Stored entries
Example repository_created_or_not :
  (exists f, Repo.main (Server.serve no_repository) (Repo.with_check_mode false (repo_bar "present")) []
     = (ExitJson {| changed := true; fields := f |},
        [GET (endpoint "repos-repositorySlug")
             [("projectKey", JStr "FOO"); ("repositorySlug", JStr "bar")];
         {| meth := "POST"; template := endpoint "repos";
            args := [("projectKey", JStr "FOO")];
            data := Some (JDict [("name", JStr "bar")]) |}]))
  /\ Repo.main (Server.serve no_repository) (Repo.with_check_mode true (repo_bar "present")) []
     = (ExitJson {| changed := true; fields := [] |},
        [GET (endpoint "repos-repositorySlug")
             [("projectKey", JStr "FOO"); ("repositorySlug", JStr "bar")]]).
Proof. split; [eexists|]; reflexivity. Qed.





End DryRunClaims.

(** ** Deletion of what matches *)

Module DeleteFacts.
Import Py Eff BitbucketHelper.

(** A server that carries out every deletion it is asked for. *)
Definition deletes_succeed (t : Transport) : Prop :=
  forall history r, meth r = "DELETE" ->
                    exists content, t history r = Ok ({| status := 204 |}, content).

Lemma rfilter_cons_inv {A : Type} (f : A -> res bool) x l ys :
  rfilter f (x :: l) = Ok ys ->
  exists b zs, f x = Ok b /\ rfilter f l = Ok zs /\ ys = if b then x :: zs else zs.
Proof.
  cbn [rfilter]. unfold rbind.
  destruct (f x) as [b|e]; [|discriminate].
  destruct (rfilter f l) as [zs|e]; [|discriminate].
  intros H. inversion H. now exists b, zs.
Qed.

Lemma rfilter_hits {A : Type} (f : A -> res bool) :
  forall l ys, rfilter f l = Ok ys -> forall y, In y ys -> f y = Ok true.
Proof.
  induction l as [|x l IH]; intros ys H y Hy.
  - inversion H; subst. destruct Hy.
  - apply rfilter_cons_inv in H. destruct H as (b & zs & Hx & Hl & ->).
    destruct b; [destruct Hy as [<-|Hy]|]; eauto.
Qed.

Lemma delete_pull_request_done t p i v tr :
  deletes_succeed t ->
  exists content,
    PullRequest.delete_pull_request t p i v tr
      = (Ret (Some content), tr ++ [PullRequest.delete_request p i v]).
Proof.
  intros Hd. unfold PullRequest.delete_pull_request, bind, do_request. cbv zeta.
  destruct (Hd tr (PullRequest.delete_request p i v) eq_refl) as (content & Ht).
  rewrite Ht. now exists content.
Qed.

(** The deletion loop of the pull-request module sends one delete per
    matching pull request, in the order of the listing. *)
Lemma delete_loop_deletes_all t p :
  deletes_succeed t ->
  check_mode (PullRequest.common p) = false ->
  forall pulls acc tr hits,
    rfilter (PullRequest.is_pull p) pulls = Ok hits ->
    exists j,
      PullRequest.delete_loop t p acc pulls tr
        = (Ret (match hits with [] => fst acc | _ => true end, j),
           tr ++ map (fun d => PullRequest.delete_request p
                                 (PullRequest.field d "id")
                                 (PullRequest.field d "version")) hits).
Proof.
  intros Hd Hc. induction pulls as [|d rest IH]; intros acc tr hits H.
  - inversion H; subst. exists (snd acc). simpl. rewrite app_nil_r. now destruct acc.
  - apply rfilter_cons_inv in H. destruct H as (b & zs & Hx & Hl & ->).
    cbn [PullRequest.delete_loop]. unfold bind at 1. rewrite Hx. cbn [lift ret].
    destruct b.
    + rewrite Hc. cbn [negb]. unfold bind at 1.
      destruct (delete_pull_request_done t p (PullRequest.field d "id")
                  (PullRequest.field d "version") tr Hd) as (content & Hdel).
      rewrite Hdel.
      destruct (IH (true, PullRequest.of_content (Some content))
                   (tr ++ [PullRequest.delete_request p (PullRequest.field d "id")
                             (PullRequest.field d "version")]) zs Hl) as (j & Hj).
      exists j. rewrite Hj. cbn [fst map]. rewrite <- app_assoc.
      destruct zs; reflexivity.
    + destruct (IH acc tr zs Hl) as (j & Hj). exists j. exact Hj.
Qed.

Lemma matches_only_dicts p r perm :
  BranchPermissions.matches p r perm = Ok true -> exists d, perm = JDict d.
Proof.
  destruct perm; try discriminate. intros _. now eexists.
Qed.

Lemma delete_branch_permission_done t p i tr :
  deletes_succeed t ->
  exists content,
    BranchPermissions.delete_branch_permission t p i tr
      = (Ret content, tr ++ [BranchPermissions.delete_request p i]).
Proof.
  intros Hd. unfold BranchPermissions.delete_branch_permission, bind, do_request.
  destruct (Hd tr (BranchPermissions.delete_request p i) eq_refl) as (content & Ht).
  rewrite Ht. now exists content.
Qed.

End DeleteFacts.

Section DeleteClaims.
Import Py Eff BitbucketHelper DeleteFacts.

(** The id [delete_branch_permission] is called with:
    [found[0].get('id', 'none')]. *)
Definition id_of (perm : json) : json :=
  match get perm "id" (JStr "none") with Ok v => v | Err _ => JNull end.

(** C2, as amended.  With [state = absent], for real (not in check mode)
    and against a server that carries out deletions: the pull-request
    module sends one delete for every listed pull request that matches
    (all of them, in order) and reports [changed = true] when there is at
    least one; the branch-permission module, for a restriction with at
    least one match, sends one delete, for the first match only, and sets
    [changed] to true. *)
Theorem absent_deletes_matches (t : Transport) :
  deletes_succeed t ->
  (forall p existing hits tr,
      PullRequest.state p = "absent" ->
      check_mode (PullRequest.common p) = false ->
      rfilter (PullRequest.is_pull p) existing = Ok hits ->
      hits <> [] ->
      exists f,
        PullRequest.reconcile t p (Some existing) tr
          = (ExitJson {| changed := true; fields := f |},
             tr ++ map (fun d => PullRequest.delete_request p
                                   (PullRequest.field d "id")
                                   (PullRequest.field d "version")) hits))
  /\ (forall p existing r first others acc tr,
         BranchPermissions.state p = "absent" ->
         check_mode (BranchPermissions.common p) = false ->
         rfilter (BranchPermissions.matches p r) existing = Ok (first :: others) ->
         exists results,
           BranchPermissions.step t p (Some existing) acc r tr
             = (Ret (true, results),
                tr ++ [BranchPermissions.delete_request p (id_of first)])).
Proof.
  intros Hd. split.
  - intros p existing hits tr Hs Hc Hf Hne.
    unfold PullRequest.reconcile. rewrite Hs. cbn [String.eqb Ascii.eqb Bool.eqb].
    unfold bind at 1. cbn [ret].
    assert (Hex : PullRequest.truthy_list (Some existing) = true).
    { destruct existing; [|reflexivity]. inversion Hf; subst. now elim Hne. }
    rewrite Hex. cbn [andb].
    destruct (delete_loop_deletes_all t p Hd Hc existing
                (false, JDict []) tr hits Hf) as (j & Hj).
    unfold bind. rewrite Hj. destruct hits; [now elim Hne|].
    eexists. reflexivity.
  - intros p existing r first others acc tr Hs Hc Hf.
    unfold BranchPermissions.step. destruct acc as [c results].
    unfold bind at 1. cbn [BranchPermissions.listed rbind]. rewrite Hf. cbn [lift ret].
    rewrite Hs, Hc. cbn [String.eqb Ascii.eqb Bool.eqb negb].
    destruct (matches_only_dicts p r first) as (d & ->).
    { eapply rfilter_hits; [exact Hf | now left]. }
    unfold bind at 1. cbn [get lift ret]. unfold bind.
    destruct (delete_branch_permission_done t p (id_of (JDict d)) tr Hd)
      as (content & Hdel).
    unfold id_of in Hdel. cbn [get] in Hdel. rewrite Hdel.
    eexists. reflexivity.
Qed.

End DeleteClaims.

Section DeleteExamples.
Import Py Eff BitbucketHelper DeleteFacts.

(** A server with project FOO and repository bar, the given branch
    restrictions on the project and the given pull requests on the
    repository; it carries out every deletion. *)
Definition bitbucket (perms pulls : list json) : Transport :=
  fun _ r =>
    if String.eqb (meth r) "DELETE" then Ok ({| status := 204 |}, fetched [])
    else if String.eqb (template r) (endpoint "projects-projectKey")
    then Ok ({| status := 200 |}, fetched [("key", JStr "FOO")])
    else if String.eqb (template r) (endpoint "repos-repositorySlug")
    then Ok ({| status := 200 |}, fetched [("slug", JStr "bar")])
    else if String.prefix (endpoint "branch-permissions-projects") (template r)
    then Ok ({| status := 200 |},
             fetched [("values", JList perms); ("isLastPage", JBool true)])
    else if String.prefix (endpoint "pulls") (template r)
    then Ok ({| status := 200 |},
             fetched [("values", JList pulls); ("isLastPage", JBool true)])
    else Ok ({| status := 404 |}, fetched []).

Lemma bitbucket_deletes perms pulls : deletes_succeed (bitbucket perms pulls).
Proof. intros history r H. unfold bitbucket. rewrite H. now eexists. Qed.

(** Two restrictions that forbid the deletion of [master], alike but for
    their ids. *)
Definition no_deletes (id_ : Z) : json :=
  JDict [("id", JInt id_);
         ("scope", JDict [("type", JStr "PROJECT"); ("resourceId", JInt 292)]);
         ("type", JStr "no-deletes");
         ("matcher", JDict [("id", JStr "refs/heads/master");
                            ("displayId", JStr "master");
                            ("type", JDict [("id", JStr "BRANCH"); ("name", JStr "Branch")]);
                            ("active", JBool true)]);
         ("users", JList []);
         ("groups", JList []);
         ("accessKeys", JList [])].

Definition deletion : BranchPermissions.Restriction :=
  {| BranchPermissions.prevent := "deletion"; BranchPermissions.exemptions := None |}.

Definition unprotect_master : BranchPermissions.Params :=
  {| BranchPermissions.common :=
       {| check_mode := false; project_key := "FOO"; repository := None |};
     BranchPermissions.state := "absent";
     BranchPermissions.branch_name := Some "master";
     BranchPermissions.branch_pattern := None;
     BranchPermissions.branching_model := None;
     BranchPermissions.restrictions := [deletion] |}.

(** Two pull requests from [develop] to [master]. *)
Definition pull (id_ : Z) : json :=
  JDict [("id", JInt id_); ("version", JInt 0);
         ("fromRef", JDict [("id", JStr "refs/heads/develop"); ("displayId", JStr "develop")]);
         ("toRef", JDict [("id", JStr "refs/heads/master"); ("displayId", JStr "master")])].

Definition no_pull : PullRequest.Params :=
  {| PullRequest.common :=
       {| check_mode := false; project_key := "FOO"; repository := Some "bar" |};
     PullRequest.state := "absent";
     PullRequest.title := EmptyString;
     PullRequest.from_branch := "develop";
     PullRequest.to_branch := "master";
     PullRequest.reviewers := [] |}.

To do: Using the records, find how many lines include the string "main" and report that number alone.

Response: 2